大橋むつおのブログ

思いつくままに、日々の思いを。出来た作品のテスト配信などをやっています。

せやさかい・193『満開の梅にことよせて』

2021-02-27 13:24:20 | ノベル

・193

『満開の梅にことよせて』詩(ことは)          

 

 

 境内の梅が満開になった。

 

 写真を撮ろうかと提案したら、みんなが手を挙げて、けっきょく家族総出の記念写真になる。

 いちおうお寺なので、パイプ椅子三つ出して坊主席を最前列に。

「わしらは後ろでええで」

 そう言うと、お祖父ちゃんは留美ちゃんを手招きして、さっさと座らせてしまう。

「あ、わたし、立ってます(^_^;)」

「ええからええから( ^)o(^ )」

 愚兄に促されて、わたしとさくらが留美ちゃんを挟んで座る。

「留美ちゃん、こいつも頼むわ」

 愚兄がダミアを留美ちゃんの膝にのせて重しにして留美ちゃんの遠慮を封じてしまう。

 お父さんが愛用のカメラを出してきて、手際よくセッティング。

 檀家とか坊主仲間の集まりで慣れているので、こういうことをやらせると手際がいい。

 クンクン クンクン

「もう、女の子が前に座ってるからって、クンカクンカしないでよね」

「い、いや、ちゃうて! 花粉症や花粉症!」

「まあ、どうだかあ~」

「留美ちゃん、うちと替わりい」

 さくらが上手いことを言って、留美ちゃんを真ん中に据える。

 わずか三十秒で、留美ちゃんを真ん中にした記念写真のポジションが決まる。

 三枚撮って、みんなも自分のスマホを出して、同じものを何枚も撮る。

「う~ん、釣鐘堂の脇もええし、紅梅のとこもええし……」

 さくらもノッテきて、女子三人、境内のあちこちで続きを撮ってみる。

「あ、夕陽丘さんも呼んであげたらよかったね」

 分かっていながら、わざわざ苗字の方で言ってみる。

「あ、それはまた日を改めて……でも、なんで苗字で?」

「えへ、ちょっと実験」

 言いながら、お祖父ちゃんと山門の方へ歩いて行く愚兄を見る。愚兄には『頼子さん』でインプットされているので、とっさには反応しない。
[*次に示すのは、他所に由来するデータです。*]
(* ===== verification/Prelude.v ===== *)
(** * A verification of parts of the Rust XRP Ledger server

    The repository is a server of the XRP Ledger: nodes agree on the next ledger
    by exchanging proposals ([xrpld/consensus]), apply transactions to layered
    views of the ledger ([xrpld/ledger], [xrpld/tx]), keep its state in a hash tree
    that successive ledgers share ([xrpl/shamap]), compute with decimal
    floating-point amounts ([xrpl/basics], [xrpl/protocol]) and exchange
    serialised objects ([xrpl/protocol]).  This library translates some of these
    parts into definitions that compute, and proves what makes them correct.

    ** The parts and the files that model them

    - [Prelude] (this file): outcomes of Rust code, machine integers and loops.
    - [Number], [NumberGuard], [NumberRound], [NumberArith], [NumberAdd],
      [NumberFacts]: the decimal floating point of
      [xrpl/basics/src/math/number.rs].  [Number] holds the definitions, one per
      function; [NumberGuard] and [NumberRound] the meaning of the guard digits
      and of rounding; [NumberArith] multiplication, division and normalisation;
      [NumberAdd] addition; [NumberFacts] comparison and integers.
    - [Text]: decimal printing and parsing, splitting of strings.
    - [RangeSet]: sets of integers as lists of intervals,
      [xrpl/basics/src/collections/range_set.rs].
    - [ConsensusParms]: parameters, close times and the decisions of
      [xrpld/consensus/src/algorithm] ([params.rs], [timing.rs],
      [functions.rs], [types.rs]).
    - [DisputedTx]: votes on one transaction,
      [xrpld/consensus/src/model/disputed_tx.rs].
    - [Consensus], [ConsensusInv], [ConsensusProps]: the consensus state machine
      of [xrpld/consensus/src/algorithm/consensus.rs], its invariant and its
      properties.  The adaptor is a record of functions, every effect on it an
      event of a log.
    - [Serializer]: the writer and the reader of
      [xrpl/protocol/src/serialization/serializer.rs].
    - [Views]: the traits of [xrpld/ledger/src/views/read_view.rs] and
      [raw_view.rs] as classes, [raw_state_table.rs], [open_view.rs] and
      [apply_state_table.rs].
    - [Sandbox]: [apply_view.rs], [sandbox.rs] and [flow_sandbox.rs].
    - [ViewProps]: the properties of the stacked views.
    - [LedgerTrie]: the ancestry trie of validated ledgers, an arena of nodes,
      [xrpld/consensus/src/model/ledger_trie.rs].  [TrieTree], [TrieOps],
      [TrieInsert], [TrieQuery], [TrieRemove], [TrieCheck] and [TriePreferred]
      relate the arena to a tree and each operation to what it does to the tree;
      [TrieProps] states the result against a list of supports.
    - [RclLedger]: the ledgers the trie is used with, [RclValidatedLedger] of
      [xrpld/app/src/consensus/rcl_validation.rs], as an instance of the class of
      ledgers.
    - [Validations], [ValidationsInv], [ValidationsProps]: the store of validations
      that feeds the trie, [xrpld/consensus/src/rcl_support/validations.rs], its
      invariant and its properties.
    - [ShamapKey]: keys and positions in the hash tree,
      [xrpl/shamap/src/nodes/node_id.rs].
    - [ShamapNode]: its nodes, the sparse arrays of their children, their hashes and
      their wire and storage form, [xrpl/shamap/src/nodes/tree_node.rs] and [item.rs].
      [ShamapSlots] gives a node's arrays their meaning as sixteen slots, [ShamapInner]
      runs sequences of operations on a node and on its slots.
    - [ShamapHeap]: the nodes in memory, descents, lookups and the copy-on-write
      [MutableTree], [xrpl/shamap/src/traverse/traversal.rs] and
      [operations/search.rs], [read.rs], [mutation.rs].  [ShamapTree] holds the trees
      that nodes stand for, [ShamapRepr] what it means that a node stands for a tree
      (frozen, or owned by the tree being changed), [ShamapWalk], [ShamapMutate],
      [ShamapAdd] and [ShamapDelete] what each operation does to it, [ShamapMap] the
      operations as operations on a map.
    - [ShamapOrder]: walks in the order of keys, [traverse/iteration.rs].
    - [ShamapHash]: the recursive computation of hashes of
      [xrpl/shamap/src/owners/sync.rs]; [ShamapBinding]: what a root hash determines;
      [ShamapCodec]: what the wire and the storage form of a node determine.
    - [ShamapWire]: what the decoder of the wire form accepts; [ShamapProof]: proofs that
      an item is in a tree, [traverse/proof_path.rs].
    - [ShamapStore]: trees in a database of nodes and the fetcher that reads them,
      [node_fetcher] of [xrpld/app/src/state/application_root.rs].  [ShamapFlush]: the
      walks of [mutation.rs] that hash a tree and hand its new nodes to a writer, in
      place or on a copy.
    - [ShamapCompare]: the differences between two trees, [operations/compare.rs].
    - [LedgerHeader]: [xrpl/protocol/src/ledger/ledger_header.rs].
    - [LedgerState]: [Ledger] of [xrpld/ledger/src/lib.rs] on its [SyncTree]s (batches
      of changes, closing, the next ledger).  [LedgerBatch] specifies a batch,
      [LedgerWorld] any number of ledgers over one store of nodes in memory.
      [LedgerView]: the ledger as a view of entries, the base of the stacked views
      ([read_view.rs], [raw_view.rs]).
    - [LedgerStore]: how a [Ledger] writes its nodes to the node store, at once or as a
      checked batch, and is loaded by the hashes of a header.  [LedgerServer]: any number
      of ledgers over one node store.
    - [Replay]: the messages by which a node gets the skip list and the transactions of an
      old ledger from a peer,
      [xrpld/app/src/state/application_root/replay_callback_impl.rs].
    - [ShamapProps], [LedgerProps] and [ServerProps]: the properties of trees, of ledgers
      and of ledgers over a node store.  [BuildProps]: transactions on a ledger, from the
      views down to the nodes.  [ReplayProps]: proofs and deltas from peers.

    The views are proved against an interface of [Views]: [view_of] (what reading
    answers), the class [RawViewLaws] (what writing does) and the class [EntryRule] (the
    entries that the base can hold).  An open view satisfies it, and so does a ledger
    that shares its nodes with others ([LedgerView.ledger_laws]): [BuildProps] is the
    composition.

    ** How code is translated

    A function that can fail returns an [outcome]; a method with [&mut self]
    takes and returns the state; the consensus machine is a state monad with a
    log ([Consensus]), and a transaction view a state monad that keeps its state
    on errors ([Sandbox]).  The order in which a hash table is walked is a
    parameter of [Consensus] and [Validations], an arbitrary permutation.  Nodes of a
    hash tree are shared by reference: a store of nodes ([ShamapHeap.heap]) is threaded
    through every operation on them.  A machine integer is a [Z] and the width is where it
    is used: [plain] for the arithmetic operators, [checked] and [saturate] for the
    methods of these names, [cast] for [as].  A hash map or a [BTreeMap] is a
    [gmap]; where the order of iteration matters it is written out ([ascending]).
    A loop that is not structural takes fuel and returns [OutOfFuel] when it
    runs out, and the theorem about it says that it does not.

    ** What the theorems show

    - [Number]: multiplication, division and addition return the correctly rounded
      result in each of the four rounding modes, for every pair of normalised
      numbers of the scale [Large330], the default one (the older scales can
      misround); comparison is exact; integers survive conversion.
    - [RangeSet]: insertion and removal of intervals are union and difference,
      the representation is canonical, its text form can be read back.
    - [ConsensusParms] and [DisputedTx]: positions exclude each other, close times
      round to the nearest, votes are tallied, and exactly when a dispute is stalled.
    - [ConsensusProps]: from a new machine, whatever sequence of operations is
      called and whatever an adaptor that keeps [ConsensusInv.ConsensusLaws] answers, no
      assertion fails, disputes and positions stay consistent with our set, only decided
      results are accepted, proposals are sent only while proposing; the close time is
      the one most vote for, and a round that lasts too long is decided or given up.
    - [Serializer]: what is written is read back, for any sequence of items; the
      encoding of a field identifier is the only one the reader accepts; the
      outcome of reading variable-length data on every input.
    - [ViewProps]: a transaction run through the stack of views changes the open
      view as a map would change; a failed commit changes nothing; an open view
      commits what it shows.
    - [BuildProps]: any sequence of transactions, run through the whole stack of views
      and committed to an open ledger among others, changes that ledger as a map of
      entries would change and its total of drops by the fees, and no other ledger.
    - [TrieProps]: any sequence of insertions and removals leaves a trie whose
      queries answer as a list of supports would, and whose preferred ledger is
      the one a rule stated on that list picks; nothing panics and no count overflows.
    - [ValidationsProps]: whatever operations the store goes through, the trie
      counts one vote for each node's last ledger, the preferred last closed ledger
      follows the trie's rule on these votes, and a node's accepted sequences
      increase.
    - [ShamapProps]: any sequence of operations on a tree answers as a finite map does
      and leaves the trees it shares nodes with as they are; the root hash is a function
      of the map, and determines it unless the hash function fails on the texts of the
      nodes; a node's packed arrays stay well formed and act as sixteen slots; a node
      that is written is read back; walks follow the order of the keys.
    - [CompareProps]: comparing two shared trees reports the keys under which their maps
      differ, with the items of both, up to the number that the caller accepts.
    - [LedgerProps]: ledgers that share nodes are independent maps over any sequence of
      batches, closings, successions and reads, and a batch that fails leaves no trace;
      the account hash of a closed ledger is a function of its state, and its hash
      determines header and state; a header that is sent is read back.
    - [ServerProps]: the same with a node store: ledgers are flushed, stored as checked
      batches that may be refused, loaded again by the hashes of a header and built upon,
      and stay independent maps, unless the hash function fails on what was stored.
    - [ReplayProps]: a skip list that is accepted from a peer is the one of the ledger,
      whatever bytes the peer sends, unless the hash function fails; what a node serves is
      accepted; and two failures of the code: a proof of 65 inner nodes is a panic, and the
      delta of a ledger with transactions is refused when it is genuine.

    ** Bounds and fuel

    The loops of [Number] run at most a few times per decimal digit: their fuel is
    fixed at a number of steps larger than the exponent range allows, and every
    theorem about them includes termination.  The successor loops of the views
    have one step per entry of the table and one more.  The walks of the trie have
    one step per node of the arena, which bounds every path in it.  The recursion of
    [timer_entry] is bounded by fuel; with a stable preferred ledger two calls
    are enough ([ConsensusProps.recursion_depth_two]).  Walks down a hash tree have
    [ShamapHeap.LEVELS] steps, two more than a key has nibbles; the walk that flushes a
    tree has [2 ^ 384] steps, more than a full tree of 64 levels takes
    ([ShamapFlush.depth_enough]), and stops when it is done.  The fuel of a comparison is
    an argument: any number above the weights of the two trees is enough.  Where an operator can
    leave its width ([Wraps]), the theorem either excludes it or says so.

    ** Not modelled

    Input and output, threads and time-outs, storage, the network, JSON and the
    command line; cryptography and hashing, which are parameters where they are
    used; the transactors; of the SHAMap the acquisition of missing nodes, visitors and
    the cache of nodes, and of a node reference counts and locks; of [Ledger] the setup from entries (fees and rules) and skip lists; the node
    store itself, which is the list of writes it has taken; of [Number] the roots and the
    conversions to text; of [flow_sandbox.rs] the plan that builds metadata; of
    [open_view.rs] fees, rules and the iteration over transactions.  Sequence
    numbers of ledgers in the trie and the store of validations are integers, as
    the code is generic in them; supports are kept at 32 bits.

    ** What the trie needs of ledgers

    A ledger may know only some of its ancestors.  The theorems of [TrieProps] and
    [ValidationsProps] are about ledgers that satisfy [TrieTree.TrieLedgerLaws]: all of
    them but the genesis ledger know one common ancestor, at the sequence [floor], and
    their own ancestors from there on; below it [ancestor] may answer anything.  This
    holds of the ledgers of the network whose skip lists, of 256 hashes, reach down to
    that ancestor ([RclLedger.rcl_ledger_laws]).  Nothing is said of ledgers that are too
    far apart to have an ancestor in common that both know. *)

(** ** This file

    Outcomes and their monad, machine integers, loops with fuel, and the lemmas on
    them that the components share. *)

From Stdlib Require Import ZArith Lia List Bool.
Import ListNotations.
「写真、頼子さんには、わたしから送っていいですか?」

 留美ちゃんの素直な反応に愚兄の耳がピクリと動いたような気がしたのは考えすぎ?

「ああ、それやったら俺から……」

 アハハハ

 アグレッシブな反応に、三人思わず笑ってしまう。

「ちょっと、みんな来てみい」

 お祖父ちゃんが、山門の前からオイデオイデしている。

「なあに?」「なになに?」「なんですか?」

 山門の脇をを見て新鮮な驚き。

「あ、あ、すみません((ノェ`*)っ))」

 留美ちゃんが表札を見て顔を赤くする。

 うちはお寺なので、表札が二つある。

 大きな『如来寺』という大きいのと、普通サイズの『酒井』の表札。

 ずっとお寺の看板だけやったんやけど、去年、さくらの担任の先生が迷われてから家の表札もかけるようになった。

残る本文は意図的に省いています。